Turbinaria irregularis, commonly known as disc coral, is a species of colonial stony coral in the family Dendrophylliidae. It is native to the Indo-Pacific region and is rated as a least-concern species. It is a zooxanthellate coral that houses symbiont dinoflagellates in its tissues. It was described by Bernard in 1896 and is found at depths of 5 to 20 m in shallow rocky areas and reefs.

==Description==
This colonial species is found as irregular encrusting plates and has non-uniform corllites. Its uniform coenosteum is smooth, and the species is mainly dark brown in colour; the colour can be blotched. It has a similar appearance to Turbinaria stellulata. T. irregularis is a zooxanthellate coral that houses symbiont dinoflagellates in its tissues.

==Distribution==
This species has a very wide range and is common in all parts of the range except the Indian Ocean.
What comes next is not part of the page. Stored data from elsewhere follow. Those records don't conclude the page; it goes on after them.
(** The count of its parent, which has a holder already. *)
Lemma IncRef_parent own h s r fr p :
  unheld own r fr s -> parent fr = Some p ->
  (forall fresh, RC own fresh ∅ s -> p ∈ tokens own fresh ∅ s) ->
  ok (IncRef p h s) (fun _ s' => exists fr', unheld (tok (parent fr') ⊎ own) r fr' s' /\
    conns s' = conns s) (fun _ => False).
Proof.
  intros (fresh & HR & Hf & Hr) Hp Ht. eapply ok_conseq; [eapply IncRef_ok; [exact HR|by apply Ht]| |done].
  intros [] s' (HR' & He & _). destruct (de_heap _ _ He _ _ Hr) as (fr' & Hr' & Hp' & _).
  exists fr'. split; [|apply (de_conns _ _ He)]. exists fresh. rewrite Hp', Hp. done.
Qed.

(** ** Walking *)

Definition walk_result own {A C D} (r : A * rid * C * D + error) s : Prop :=
  match r with inl (_, newRef, _, _) => rc ({[+ newRef +]} ⊎ own) s | inr _ => rc own s end.

Lemma rc_own_ref own s r : rc own s -> r ∈ own -> exists fr, refHeap s !! r = Some fr /\
  has_node (fr_pathNode fr) s.
Proof.
  intros [fresh HR] Hr. destruct (RC_tokens _ _ _ _ HR r) as [fr Hfr]; [by apply own_token|].
  exists fr. split; [done|]. by destruct (RC_ref _ _ _ _ HR _ _ Hfr) as (_ & _ & _ & ? & _).
Qed.

(** One element of a walk: the holding of the directory goes to the entry's
    reference, which holds the directory. *)
Lemma walk_entry_ok own h s walkRef wr sf mode name qids valid attr :
  rc ({[+ walkRef +]} ⊎ own) s -> shape walkRef wr s -> has_node (fr_pathNode wr) s ->
  ok ((pn ← pathNodeFor (fr_pathNode wr) name;
       newRef ← new_ref (mk_fidRef _ sf pendingXattr_zero 0 false mode 0 pn (Some walkRef));
       addChild (fr_pathNode wr) newRef name;;
       IncRef newRef;;
       mret (inl (qids, newRef, valid, attr))) h s)
    (fun (r : list QID * rid * AttrMask * Attr + error) s' =>
       match r with inl (_, newRef, _, _) => rc ({[+ newRef +]} ⊎ own) s'
       | inr _ => rc ({[+ walkRef +]} ⊎ own) s' end) (fun _ => False).
Proof.
  intros HR Hsh Hn. eapply ok_seq; [by eapply total_pathNodeFor| |done].
  intros pn s1 (HR1 & He1 & Hpn). pose proof (stable_shape own _ _ _ _ He1 Hsh) as (wr1 & Hw1 & _ & Hwn & _).
  eapply ok_seq; [eapply new_ref_ok; [exact HR1|done|done|]| |done].
  { intros p [= <-]. by exists wr1. }
  intros r ? (Hun & -> & -> & Hnone). rewrite <- Hwn.
  eapply ok_seq; [by eapply (addChild_new_ok _ _ _ _ walkRef wr1); first exact HR1| |done].
  intros [] s2 (Hun2 & _).
  eapply ok_seq; [by eapply (IncRef_unheld own)| |done]. intros [] s3 [HR3 _].
  exact HR3.
Qed.

Lemma drop_walk_ok own h s walkRef (err : error) {A} :
  rc ({[+ walkRef +]} ⊎ own) s ->
  ok ((_ ← DecRef walkRef; mret (inr err)) h s)
    (fun (r : A + error) s' => rc own s' /\ exists e, r = inr e) (fun _ => False).
Proof.
  intros [fresh HR]. eapply ok_seq; [by eapply DecRef_ok| |done]. intros e s' [HR' _].
  split; [by exists fresh|by exists err].
Qed.

Lemma ok_isDeleted own {A} h s r (k : bool -> M A) Q X :
  rc own s -> r ∈ own -> (forall d, ok (k d h s) Q X) -> ok ((isDeleted r ≫= k) h s) Q X.
Proof.
  intros HR Hr Hk. destruct (rc_own_ref _ _ _ HR Hr) as (fr & Hfr & nd & Hn).
  apply ok_bind. unfold isDeleted. eapply ok_get_ref; [exact Hfr|]. eapply ok_get_node; [exact Hn|].
  apply Hk.
Qed.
It seems to be more resilient to some of the threats facing corals and the International Union for Conservation of Nature has rated its conservation status as being of "least concern". Figures of its population are unknown and its population is considered to be decreasing, but is likely to be threatened by the global reduction of coral reefs, the increase of temperature causing coral bleaching, climate change, human activity, parasites, and disease. It occurs in the eastern and western Indian Ocean, and the northwestern, western central, and eastern central Pacific Ocean. It is found at depths of between 5 and 20 m in rocky areas and reefs.

==Taxonomy==
It was described by H. Bernard in 1896 as Turbinaria irregularis.